Findings of this research should be interpreted in the context of certain limitations, including our inability to assess cardiovascular risk associated with specific chemotherapy regimens (i.e., joint effects of anthracyclines with trastuzumab), radiation dose, or endocrine therapy type (tamoxifen versus aromatase inhibitors) due to inadequate statistical power. Further, five years of follow-up may not be a sufficient length of follow-up for young breast cancer survivors who are relatively healthy at diagnosis and due to the long latency of treatment-related cardiovascular disease, warranting future extended assessments of cardiovascular disease risk (e.g., 10 or more years after breast cancer diagnosis). The tool excess heart age may not fully capture the full range of cardiovascular risk prior to cancer treatment receipt, and we were also unable to assess left ventricular function which may have characterized subclinical changes from diagnosis to after treatment. Finally, the use of heart age is not validated in cancer populations, and studies are needed to inform cardiovascular disease risk associated with potentially cardiotoxic treatments, especially in patients where traditional cardiovascular risk estimation tools are unavailable. Future research should consider the cardiotoxic impact of newer regimens such as immunotherapies and cyclin-dependent kinase 4 and 6 (CDK4/6) inhibitors and the potential effects of ovarian suppression on cardiovascular disease risk.

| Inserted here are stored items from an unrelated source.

(** A step that leaves the table and the frames of [restart_child] as they are,
    and changes only what the children do. *)
Lemma inv_keeps s s' : inv s →
  proc_tab s' = proc_tab s → chld (stack s') = chld (stack s) → waits (stack s') = waits (stack s) →
  mp s' = mp s → (stack s' ≠ [] → match mp s with MFork _ | MSet _ _ => False | _ => True end) →
  (∀ t, view t (kids s) → view t (kids s')) → (pend s' = true → pend s = true ∨ mp s = MPause) →
  (zombies (kids s') + lost s + (if pend s then 1 else 0) =
   zombies (kids s) + lost s' + (if pend s' then 1 else 0))%nat →
  inv s'.
Proof.
  intros [Hv He Hz Hc Hp Hm Hon Hr Hs] Et Ec Ew Em Hst Hk Hpend Hzz.
  assert (hand s' = hand s) as Eh by (unfold hand; by rewrite Em, Ec).
  assert (eff s' = eff s) as Ee by (unfold eff; by rewrite Eh, Et).
  constructor; rewrite ?Ee, ?Em, ?Ec; auto.
  - intros i Hi. rewrite (He i Hi). unfold empty_slot. by rewrite Em, Ec.
  - rewrite Ew. lia.
  - intros [?|H]; [by apply Hp; left|]. destruct (Hpend H); [|done]. apply Hp. by right.
Qed.

(** A status may change to any but [Zombie] from any but [Zombie], or else be
    counted. *)
Lemma kill_keeps pid s : proc_tab (kill pid s) = proc_tab s ∧ stack (kill pid s) = stack s ∧ mp (kill pid s) = mp s ∧
  pend (kill pid s) = pend s ∧ lost (kill pid s) = lost s ∧
  (∀ t, view t (kids s) → view t (kids (kill pid s))) ∧ zombies (kids (kill pid s)) = zombies (kids s).
Proof.
  unfold kill. destruct (kids s !! pid) as [[]|] eqn:E; split_and!; try done; simpl.
  - intros t Hv. by eapply view_status.
  - pose proof (zombies_status (kids s) pid Running Signalled E) as H. simpl in H. lia.
Qed.

Lemma chld_kill int i fs : chld (FKill int i :: fs) = chld fs.
Proof. rewrite chld_cons. by destruct int. Qed.

Lemma kill_child_inv int i below s : inv s → stack s = FKill int i :: below →
  mp (kill_child int i below s) = MExit ∨ inv (kill_child int i below s).
Proof.
  intros Hs Est. unfold kill_child. destruct (proc_tab s !! i) as [pid|] eqn:Ei; [right|by left].
  set (s1 := if 0 <? pid then kill pid s else s).
  assert (proc_tab s1 = proc_tab s ∧ stack s1 = stack s ∧ mp s1 = mp s ∧ pend s1 = pend s ∧ lost s1 = lost s ∧
    (∀ t, view t (kids s) → view t (kids s1)) ∧ zombies (kids s1) = zombies (kids s)) as (E1 & E2 & E3 & E4 & E5 & E6 & E7).
  { unfold s1. destruct (0 <? pid); [apply kill_keeps|done]. }
  apply (inv_keeps s); cbn [with_stack proc_tab kids pend stack mp lost]; try done.
  - by rewrite Est, !chld_kill.
  - by rewrite Est.
  - intros _. apply (i_main s Hs). by rewrite Est.
  - rewrite E4. by left.
  - rewrite E4, E5, E7. lia.
Qed.

Lemma blocked_chld b s : blocked b SIGCHLD s = false → chld (stack s) = [].
Proof.
  unfold blocked. induction (stack s) as [|f fs IH]; [done|]. simpl. intros [Hf Hfs]%orb_false_iff.
  apply orb_false_iff in Hf as [Hf _]. apply bool_decide_eq_false in Hf.
  rewrite chld_cons, decide_False by done. by apply IH.
Qed.

Lemma installed_chld s : installed SIGCHLD s = true → mp s = MPause.
Proof. unfold installed. by destruct (mp s). Qed.

Lemma die_inv pid x s : inv s → kids s !! pid = Some x → x ≠ Zombie →
  inv (let s := with_kids (<[pid := Zombie]> (kids s)) s in
       if installed SIGCHLD s && negb (pend s) then with_pend true s else with_lost (S (lost s)) s).
Proof.
  intros Hs Hk Hx. set (s1 := with_kids _ s). cbv zeta.
  pose proof (zombies_status (kids s) pid x Zombie Hk) as Hz.
  rewrite decide_False in Hz by done. simpl in Hz. assert (∀ t, view t (kids s) → view t (kids s1)) as Hv.
  { intros t Hv. by eapply view_status. }
  destruct (installed SIGCHLD s1 && negb (pend s1)) eqn:E.
  - apply andb_prop in E as [Hi Hp%negb_true_iff].
    apply (inv_keeps s); try done; [apply (i_main s Hs)|right; by apply (installed_chld s1)|].
    simpl in *. rewrite Hp. lia.
  - apply (inv_keeps s); try done; [apply (i_main s Hs)|by left|]. simpl. lia.
Qed.

Lemma sig_chld_inv s b : inv s → pend s = true → installed SIGCHLD s = true → blocked b SIGCHLD s = false →
  inv (with_stack (FWait :: stack s) (with_pend false s)).
Proof.
  intros [Hv He Hz Hc Hp Hm Hon Hr Hs] Ep Hi%installed_chld Hb%blocked_chld.
  destruct s as [t k p st m n l]. simpl in *. subst p m.
  unfold eff, hand, empty_slot in Hv, He. cbn [mp stack kids proc_tab] in Hv, He. rewrite ?Hb in Hv, He.
  constructor; unfold eff, hand, empty_slot; cbn [mp stack with_stack with_pend kids proc_tab lost pend];
    rewrite ?chld_in, ?Hb by done; try done; cbn [length]; try lia.
  - intros i Hi. rewrite (He i Hi). done.
  - change (waits (FWait :: st)) with (S (waits st)). lia.
Qed.

Lemma sig_kill_inv s sig int : inv s → installed sig s = true → inv (with_stack (FKill int 0 :: stack s) s).
Proof.
  intros Hs Hi. apply (inv_keeps s); cbn [with_stack proc_tab kids pend stack mp lost]; try done; [| |by left].
  - apply chld_kill.
  - intros _. unfold installed in Hi. by destruct (mp s).
Qed.

Lemma server_step_inv b s s' : inv s → step b s s' → mp s' = MExit ∨ inv s'.
Proof.
  intros Hs [l Hl]. unfold exec in Hl. rewrite decide_False in Hl by apply (i_on s Hs).
  destruct l as [o|sig|pid].
  - destruct (stack s) as [|f below] eqn:Est; [right; by eapply server_main_inv|].
    destruct f as [int i| | |]; [|right; by eapply restart_inv..].
    injection Hl as <-. by apply kill_child_inv.
  - assert (sig ≠ SIGCHLD → (if installed sig s then
      if blocked b sig s then None else Some (with_stack (FKill (bool_decide (sig = SIGINT)) 0 :: stack s) s)
      else Some (with_stack [] (with_mp MExit s))) = Some s' → mp s' = MExit ∨ inv s') as Hkill.
    { intros _. destruct (installed sig s) eqn:Ei; [|by intros [= <-]; left].
      destruct (blocked b sig s); [done|]. intros [= <-]. right. by eapply sig_kill_inv. }
    destruct sig; [by apply Hkill..|].
    destruct (pend s) eqn:Ep; [|done]. destruct (installed SIGCHLD s) eqn:Ei; [|done].
    destruct (blocked b SIGCHLD s) eqn:Eb; [done|]. injection Hl as <-. right. by eapply sig_chld_inv.
  - destruct (kids s !! pid) as [x|] eqn:Ek; [|done]. right.
    assert (x ≠ Zombie ∧ s' = (let s := with_kids (<[pid := Zombie]> (kids s)) s in
       if installed SIGCHLD s && negb (pend s) then with_pend true s else with_lost (S (lost s)) s)) as [Hx ->].
    { destruct x; (split; [done|]); [..|done]; cbv zeta in *; by destruct (_ && _); injection Hl as <-. }
    by eapply die_inv.
Qed.

Lemma server_reach_inv b s : rtc (step b) start s → mp s = MExit ∨ inv s.
Proof.
  intros Hr. assert (∀ s0 s, rtc (step b) s0 s → mp s0 = MExit ∨ inv s0 → mp s = MExit ∨ inv s) as H.
  { induction 1 as [|s0 s1 s2 Hs _ IH]; [done|]. intros [He|Hi]; apply IH; [|by eapply server_step_inv].
    destruct Hs as [l Hl]. unfold exec in Hl. by rewrite decide_True in Hl. }
  apply (H _ _ Hr). right. apply server_inv_start.
Qed.

(** ** The numbers of processes *)
(** The slots that were given up. *)
Definition failures (t : list Z) : nat := length (filter (λ e, e = -1) t).

Lemma view_size t k : view t k → size k = length (pos t).
Proof.
  intros [_ _ Hn Hd]. rewrite <-(size_dom (D := gset Z)), Hd. by apply size_list_to_set.
Qed.
Lemma view_count t k : view t k → Forall (λ e, e ≠ 0) t → (size k + failures t = MAX_POOL)%nat.
Proof.
  intros Hv Hz. rewrite (view_size t k Hv), <-(v_len t k Hv). pose proof (v_min t k Hv) as Hm.
  unfold pos, failures. clear Hv. induction t as [|e t IH]; [done|].
  apply Forall_cons in Hz as [H0 Hz]. apply Forall_cons in Hm as [H1 Hm]. specialize (IH Hz Hm).
  rewrite !filter_cons. repeat case_decide; simpl; lia.
Qed.

(** ** Processes that are no children *)
Lemma chld_tail fs : chld fs = [] → chld (tail fs) = [].
Proof. destruct fs as [|f fs]; [done|]. rewrite chld_cons. by intros [_ ?]%app_nil. Qed.

Lemma fork_keeps o s r : fork o s = Some r → stray r.2 = stray s ∧ stack r.2 = stack s.
Proof. unfold fork. destruct o; [case_decide; [|done]|]; by intros [= <-]. Qed.
Lemma main_keeps o s s' : main o s = Some s' → stray s' = stray s ∧ stack s' = stack s.
Proof.
  unfold main. destruct (mp s); try done; [|by intros [= <-]..].
  case_decide; [|by intros [= <-]]. destruct (fork o s) as [[pid s1]|] eqn:E; [|done].
  apply fork_keeps in E. simpl in *. by destruct (pid =? -1); intros [= <-].
Qed.
Lemma restart_keeps f o below s s' : restart_child f o below s = Some s' →
  stray s' = stray s ∧ (stack s' = below ∨ tail (stack s') = below).
Proof.
  destruct f as [|  |i|i pid]; simpl; [done|..].
  - destruct (waitpid o s) as [[pid s1]|] eqn:E; [|done]. simpl.
    assert (stray s1 = stray s) as Es.
    { unfold waitpid in E. destruct o; case_decide; try done; by injection E as <- <-. }
    destruct (pid <=? 0); [|destruct (find_pid _ _)]; intros [= <-]; simpl; auto.
  - destruct (fork o s) as [[pid s1]|] eqn:E; [|done]. apply fork_keeps in E as [Es _]. simpl in *.
    destruct (pid =? -1); intros [= <-]; simpl; auto.
  - intros [= <-]. simpl. auto.
Qed.

(** What [kill_child] does when no [restart_child] is under way. *)
Lemma no_chld_eff s : inv s → chld (stack s) = [] → stack s ≠ [] → eff s = proc_tab s.
Proof.
  intros Hs Hc Hn. pose proof (i_main s Hs Hn) as Hm. unfold eff, hand. rewrite Hc. by destruct (mp s).
Qed.

(** No handler of [SIGCHLD] is interrupted. *)
Record quiet (s : server) : Prop := { q_stray : stray s = []; q_below : chld (tail (stack s)) = [] }.

Lemma kill_quiet int i below s : inv s → quiet s → stack s = FKill int i :: below → quiet (kill_child int i below s).
Proof.
  intros Hs [Hst Hb] Est. rewrite Est in Hb. simpl in Hb. unfold kill_child.
  destruct (proc_tab s !! i) as [pid|] eqn:Ei; [|by constructor]. constructor; [|done]. simpl.
  destruct (Z.ltb_spec 0 pid); [|done]. unfold kill.
  assert (is_Some (kids s !! pid)) as [x Hx].
  { apply (view_elem (eff s)); [apply (i_view s Hs)|]. rewrite no_chld_eff; rewrite ?Est, ?chld_kill; try done.
    split; [|done]. by eapply list_elem_of_lookup_2. }
  rewrite Hx. by destruct x.
Qed.

Lemma blocked_all sig s : blocked true sig s = false → chld (stack s) = [].
Proof.
  unfold blocked. induction (stack s) as [|f fs IH]; [done|]. simpl. intros [Hf Hfs]%orb_false_iff.
  apply orb_false_iff in Hf as [_ Hf]. apply bool_decide_eq_false in Hf.
  rewrite chld_cons, decide_False by done. by apply IH.
Qed.

Lemma step_quiet s s' : mp s = MExit ∨ inv s → quiet s → step true s s' → quiet s'.
Proof.
  intros Hi Hq [l Hl]. pose proof Hq as [Hst Hb]. unfold exec in Hl. case_decide as He; [done|].
  destruct Hi as [?|Hi]; [done|]. destruct l as [o|sig|pid].
  - destruct (stack s) as [|f below] eqn:Est.
    + apply main_keeps in Hl as [E1 E2]. constructor; [by rewrite E1|]. by rewrite E2, Est.
    + simpl in Hb. destruct f; [injection Hl as <-; by apply kill_quiet|..]; apply restart_keeps in Hl as [E1 E2];
        (constructor; [by rewrite E1|]); (destruct E2 as [-> | ->]; [by apply chld_tail|done]).
  - assert ((if installed sig s then
      if blocked true sig s then None else Some (with_stack (FKill (bool_decide (sig = SIGINT)) 0 :: stack s) s)
      else Some (with_stack [] (with_mp MExit s))) = Some s' → quiet s') as Hkill.
    { destruct (installed sig s); [|by intros [= <-]]. destruct (blocked true sig s) eqn:Eb; [done|].
      intros [= <-]. constructor; [done|]. by apply blocked_all in Eb. }
    destruct sig; [by apply Hkill..|].
    destruct (pend s), (installed SIGCHLD s), (blocked true SIGCHLD s) eqn:Eb; try done. injection Hl as <-.
    constructor; [done|]. by apply blocked_all in Eb.
  - destruct (kids s !! pid) as [[]|]; try done; cbv zeta in Hl; destruct (_ && _); by injection Hl as <-.
Qed.

Lemma reach_quiet s : rtc (step true) start s → quiet s.
Proof.
  intros Hr. assert (∀ s0 s, rtc (step true) s0 s → rtc (step true) start s0 → quiet s0 → quiet s) as H.
  { induction 1 as [|s0 s1 s2 Hs _ IH]; [done|]. intros H0 Hq. apply IH; [by eapply rtc_r|].
    eapply step_quiet; [|done|done]. by eapply server_reach_inv. }
  by apply (H start s).
Qed.
(** Locking twice hangs unless the mutex checks for it.  [pthread_mutex_type]
    with a normal mutex never writes the shared number, and with a recursive one,
    which is unlocked once only, at most one of its threads ends; in both cases
    every run is finite, but [main] never gets to its end. *)
Theorem locking_twice_hangs k : k = Normal ∨ k = Recursive →
  sn (progress (type_prog k)) start ∧
  ∀ s, rtc (step (type_prog k)) start s → mp s ≠ MDone ∧
    (k = Normal → i_data s = 0) ∧
    ∀ t t' th th', thr s !! t = Some th → thr s !! t' = Some th' → code th = [] → code th' = [] → t = t'.
Proof.
  intros Hk. split; [apply progress_sn|]. intros s Hr.
  assert ((k = Normal → i_data s = 0) ∧
    ∀ t t' th th', thr s !! t = Some th → thr s !! t' = Some th' → code th = [] → code th' = [] → t = t') as [Hd Hone].
  { destruct Hk as [-> | ->]; [destruct (reach_normal s Hr) as [Hd Hs]|destruct (reach_recursive s Hr) as [o Ho]].
    - split; [done|]. intros t t' th th' Hth _ Hc. destruct (Hs t th Hth) as [[E _]|[E _]]; by rewrite E in Hc.
    - split; [done|]. assert (∀ t th, thr s !! t = Some th → code th = [] → o = Some t) as Hend.
      2: { intros t t' th th' H1 H2 H3 H4. pose proof (Hend t th H1 H3). pose proof (Hend t' th' H2 H4). congruence. }
      intros t th Hth Hc. destruct o as [t0|]; [|destruct Ho as [_ Ho]; by rewrite (Ho t th Hth) in Hc].
      destruct Ho as [Ho _]. destruct (decide (t = t0)) as [->|Hn]; [done|]. by rewrite (Ho t th Hn Hth) in Hc. }
  split_and!; [|done..]. intros Hm. pose proof (main_ok_reach _ _ Hr) as H. unfold main_ok in H. rewrite Hm in H.
  destruct H as [Hlen Hend]. simpl in Hlen. destruct (thr s) as [|th0 [|th1 ths]]; [done..|].
  by specialize (Hone 0%nat 1%nat th0 th1 eq_refl eq_refl (Hend 0%nat _ eq_refl) (Hend 1%nat _ eq_refl)).
Qed.

(** ** Concrete runs *)
Fixpoint runs (p : program) (ls : list label) (s : state) : option state :=
  match ls with [] => Some s | l :: ls => s ← exec p l s; runs p ls s end.
Lemma locks_runs_rtc p ls s s' : runs p ls s = Some s' → rtc (step p) s s'.
Proof.
  revert s. induction ls as [|l ls IH]; intros s; simpl; [by intros [= <-]|].
  destruct (exec p l s) as [x|] eqn:E; [|done]. intros Hr. eapply rtc_l; [by exists l|by apply IH].
Qed.
(** Each thread in turn, to its end; then [main]. *)
Definition all_threads (n k : nat) : list label :=
  repeat (RunM true) (S n) ++ concat ((λ t, repeat (RunT t 7) k) <$> seq 0 n) ++ repeat (RunM true) (S n).

Lemma lock_programs_complete_witness :
  ∃ s, rtc (step spin_prog) start s ∧ mp s = MDone ∧ i_data s = 30 ∧ i_data s = foldr (λ g d, g d) 0 (log s).
Proof.
  destruct (runs spin_prog (all_threads 5 10) start) as [s|] eqn:E; [|by vm_compute in E].
  pose proof (locks_runs_rtc _ _ _ _ E) as Hr. exists s. split; [exact Hr|].
  assert (mp s = MDone ∧ i_data s = 30) as [E1 E2]. { vm_compute in E. injection E as <-. by split. }
  split; [exact E1|]. split; [exact E2|].
  destruct (lock_programs_complete spin_prog) as [_ H]; [|exact (proj1 (proj2 (H s Hr)))].
  unfold sound_programs. rewrite !elem_of_cons. tauto.
Defined.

Nevertheless, our finding of potentially increased risk of cardiovascular disease for a substantially small group of young breast cancer survivors, especially after left-sided radiotherapy, warrants future investigation especially given the long survivorship and long latency of cardiovascular disease. Cardiovascular disease risk tools that incorporate cancer treatment predictors into models are needed to appropriately identify high-risk patients, especially among young survivors who have a low absolute, but higher relative risk than age-matched non-cancer controls. Extended follow-up of the YWS cohort as well as evaluation of this risk in other cohorts may further quantify cardiovascular disease risk and long-term cardiac outcomes in young breast cancer survivors.